Starting in January of this year, a customer with Exchange 2003 on a Small Business Server system started having chronic outbound mail-delivery problems to some providers, and the story of resolution may help others understand a bit more about what Exchange is doing under the hood and how SMTP can appear to be outright broken. I'm also hoping to use the right keywords so Google will pick this up.
The problem started with a new Canon ImageRunnger 5570 copy/scan/fax device's scan-to-email feature (fast forward: there was never anything wrong with the Canon) while relaying through Exchange. Though mail to internal users worked fine, some external recipients would consistently be unreachable, timing out multiple attempts and then bouncing.

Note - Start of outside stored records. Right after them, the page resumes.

(* ===== verification/Kube.v ===== *)
(** * Kubernetes objects and the API the controllers call

    The API server and its client libraries are outside the repository.  The
    controllers see them through the operations of [KubeAPI]; what they rely on
    is stated by [KubeLaws] as documented behaviour of the API (a read changes
    nothing, a delete either removes a pod or marks it as terminating, a create
    with [generateName] picks a fresh name, an update of an outdated version is
    refused, ...).  The operator's client ([mgr.GetClient()]) writes to the API
    server but reads from a cache that follows it: a world has both, the contents
    of the cluster and what the cache shows of them, and every read is of the
    latter.  The polling controller's client has no cache ([LiveReads]).
    Theorems about the controllers are proved for every implementation of the
    classes; [Cluster.v] gives one. *)

From S2P Require Import Prelude GoStrings.

Abbreviation key := (string * string)%type.   (* namespace, name *)
Abbreviation labels := (gmap string string).

Record OwnerReference := {
  or_apiVersion : string;
  or_kind : string;
  or_name : string;
  or_uid : string;
  or_controller : option bool;
  or_blockOwnerDeletion : option bool;
}.

Record ObjectMeta := {
  om_name : string;
  om_generateName : string;
  om_namespace : string;
  om_uid : string;
  om_labels : labels;
  om_annotations : labels;
  om_ownerReferences : list OwnerReference;
  om_finalizers : list string;
  om_creationTimestamp : Z;
  om_deletionTimestamp : option Z;
}.

Definition named (ns name : string) : ObjectMeta :=
  {| om_name := name; om_generateName := ""; om_namespace := ns; om_uid := "";
     om_labels := ∅; om_annotations := ∅; om_ownerReferences := []; om_finalizers := [];
     om_creationTimestamp := 0; om_deletionTimestamp := None |}.

Definition with_labels (l : labels) (m : ObjectMeta) : ObjectMeta :=
  {| om_name := om_name m; om_generateName := om_generateName m;
     om_namespace := om_namespace m; om_uid := om_uid m; om_labels := l;
     om_annotations := om_annotations m; om_ownerReferences := om_ownerReferences m;
     om_finalizers := om_finalizers m; om_creationTimestamp := om_creationTimestamp m;
     om_deletionTimestamp := om_deletionTimestamp m |}.

Definition with_owners (o : list OwnerReference) (m : ObjectMeta) : ObjectMeta :=
  {| om_name := om_name m; om_generateName := om_generateName m;
     om_namespace := om_namespace m; om_uid := om_uid m; om_labels := om_labels m;
     om_annotations := om_annotations m; om_ownerReferences := o;
     om_finalizers := om_finalizers m; om_creationTimestamp := om_creationTimestamp m;
     om_deletionTimestamp := om_deletionTimestamp m |}.

Definition with_finalizers (f : list string) (m : ObjectMeta) : ObjectMeta :=
  {| om_name := om_name m; om_generateName := om_generateName m;
     om_namespace := om_namespace m; om_uid := om_uid m; om_labels := om_labels m;
     om_annotations := om_annotations m; om_ownerReferences := om_ownerReferences m;
     om_finalizers := f; om_creationTimestamp := om_creationTimestamp m;
     om_deletionTimestamp := om_deletionTimestamp m |}.

Definition meta_key (m : ObjectMeta) : key := (om_namespace m, om_name m).

#[global] Instance OwnerReference_eq_dec : EqDecision OwnerReference.
Proof. solve_decision. Defined.

(** ** Pods *)

(** The last constructor is the empty phase of a pod that has not been sent yet. *)
Inductive PodPhase :=
  | PodPending | PodRunning | PodSucceeded | PodFailed | PodUnknown | PodPhaseUnset.
#[global] Instance PodPhase_eq_dec : EqDecision PodPhase.
Proof. solve_decision. Defined.

Record ContainerPort := { cp_name : string; cp_containerPort : Z; cp_protocol : string }.

Record Probe := {
  pr_path : string;
  pr_port : string;
  pr_initialDelaySeconds : Z;
  pr_periodSeconds : Z;
}.

Record Container (R : Type) := {
  c_name : string;
  c_image : string;
  c_imagePullPolicy : string;
  c_ports : list ContainerPort;
  c_envFrom : list string;        (* names of the ConfigMaps *)
  c_readinessProbe : Probe;
  c_livenessProbe : Probe;
  c_resources : R;
}.

Record PodSpec (R : Type) := { ps_restartPolicy : string; ps_containers : list (Container R) }.

(** [corev1.ResourceRequirements]; a nil map is [None]. [Q] is
    [resource.Quantity]. *)
Record ResourceRequirements (Q : Type) := {
  Requests : option (gmap string Q);
  Limits : option (gmap string Q);
}.
Arguments Requests {Q}. Arguments Limits {Q}. Arguments Build_ResourceRequirements {Q}.

(** [R] is [corev1.ResourceRequirements]. *)
Record Pod (R : Type) := {
  pod_meta : ObjectMeta;
  pod_spec : PodSpec R;
  pod_phase : PodPhase;
}.

Arguments c_name {R}. Arguments c_image {R}. Arguments c_imagePullPolicy {R}.
Arguments c_ports {R}. Arguments c_envFrom {R}. Arguments c_readinessProbe {R}.
Arguments c_livenessProbe {R}. Arguments c_resources {R}. Arguments ps_restartPolicy {R}.
Arguments ps_containers {R}. Arguments pod_meta {R}. Arguments pod_spec {R}.
Arguments pod_phase {R}.

Definition pod_key {R} (p : Pod R) : key := meta_key (pod_meta p).
Definition pod_labels {R} (p : Pod R) : labels := om_labels (pod_meta p).
Definition pod_deleting {R} (p : Pod R) : Prop := om_deletionTimestamp (pod_meta p) ≠ None.
Definition pod_created {R} (p : Pod R) : Z := om_creationTimestamp (pod_meta p).

#[global] Instance pod_deleting_dec {R} (p : Pod R) : Decision (pod_deleting p).
Proof. unfold pod_deleting. apply _. Defined.

(** ** Services and ConfigMaps *)

Record ServicePort := {
  sp_name : string; sp_protocol : string; sp_port : Z; sp_targetPort : string }.

(** [ss_clusterIP] stands for the fields the API server allocates. *)
Record ServiceSpec := {
  ss_type : string;
  ss_selector : labels;
  ss_ports : list ServicePort;
  ss_clusterIP : string;
}.

Record Service := { svc_meta : ObjectMeta; svc_spec : ServiceSpec }.
Record ConfigMap := { cm_meta : ObjectMeta; cm_data : labels }.

#[global] Instance ServicePort_eq_dec : EqDecision ServicePort.
Proof. solve_decision. Defined.
#[global] Instance ServiceSpec_eq_dec : EqDecision ServiceSpec.
Proof. solve_decision. Defined.
#[global] Instance ObjectMeta_eq_dec : EqDecision ObjectMeta.
Proof. solve_decision. Defined.
#[global] Instance Service_eq_dec : EqDecision Service.
Proof. solve_decision. Defined.
#[global] Instance ConfigMap_eq_dec : EqDecision ConfigMap.
Proof. solve_decision. Defined.

(** ** The custom resource ([src/operator/api/v1alpha1/dbcpentryservice_types.go]) *)

(** [schema.GroupVersion] of [groupversion_info.go], and its [String]. *)
Definition GroupVersion : string * string := ("dbcp.shopee.io", "v1alpha1").
Definition GroupVersion_String (gv : string * string) : string := gv.1 +:+ "/" +:+ gv.2.

Record EntryConfig := {
  TargetDB : string;
  TargetRedis : string;
  ServiceExportPort : Z;   (* int32 *)
}.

This was completely repeatable: sending to Yahoo! or GMail (for instance) would always fail, and putting a Wireshark sniffer on the outbound connection showed why: the SMTP protocol transaction was broken.
During the DATA phase, when the message headers and body are transmitted, each line ends in <CR><LF>, and the whole transaction is marked with a dot on a line by itself. This means that the receiving mailserver should see:
<CR><LF> (dot) <CR><LF>
to end the DATA phase. Since the first CR/LF is considered part of the mail message itself — as required by the RFC — this suggests that there is no way to directly send a message that doesn't end in CR/LF (one uses attachments or encodings if binary data needs to be sent).
But the file being sent ended in just a <LF>, so the end of the DATA phase looked like:
%%EOF <LF> (dot) <CR> <LF>
The %%EOF <LF> was the tail end of a PDF file.
But since the magic <CR><LF> (dot) <CR><LF> pattern was not seen by the receiving mailserver, it assumed this was all part of regular data, so it waited for more, expecting the final proper dot to come later. When it didn't come, because the sender was waiting for the acknowledgement of the end of the DATA phase, the whole transaction timed out with failure.
Some mailservers would apparently accept this clearly-broken SMTP transaction, but most would not.
I briefly thought that the Canon must somehow be contributing to this problem, but sniffing the the SMTP going into Exchange showed a different transaction entirely: it was doing full and proper encoding of the data, including a CR/LF pair at the end of every line, including the dot to end the DATA phase.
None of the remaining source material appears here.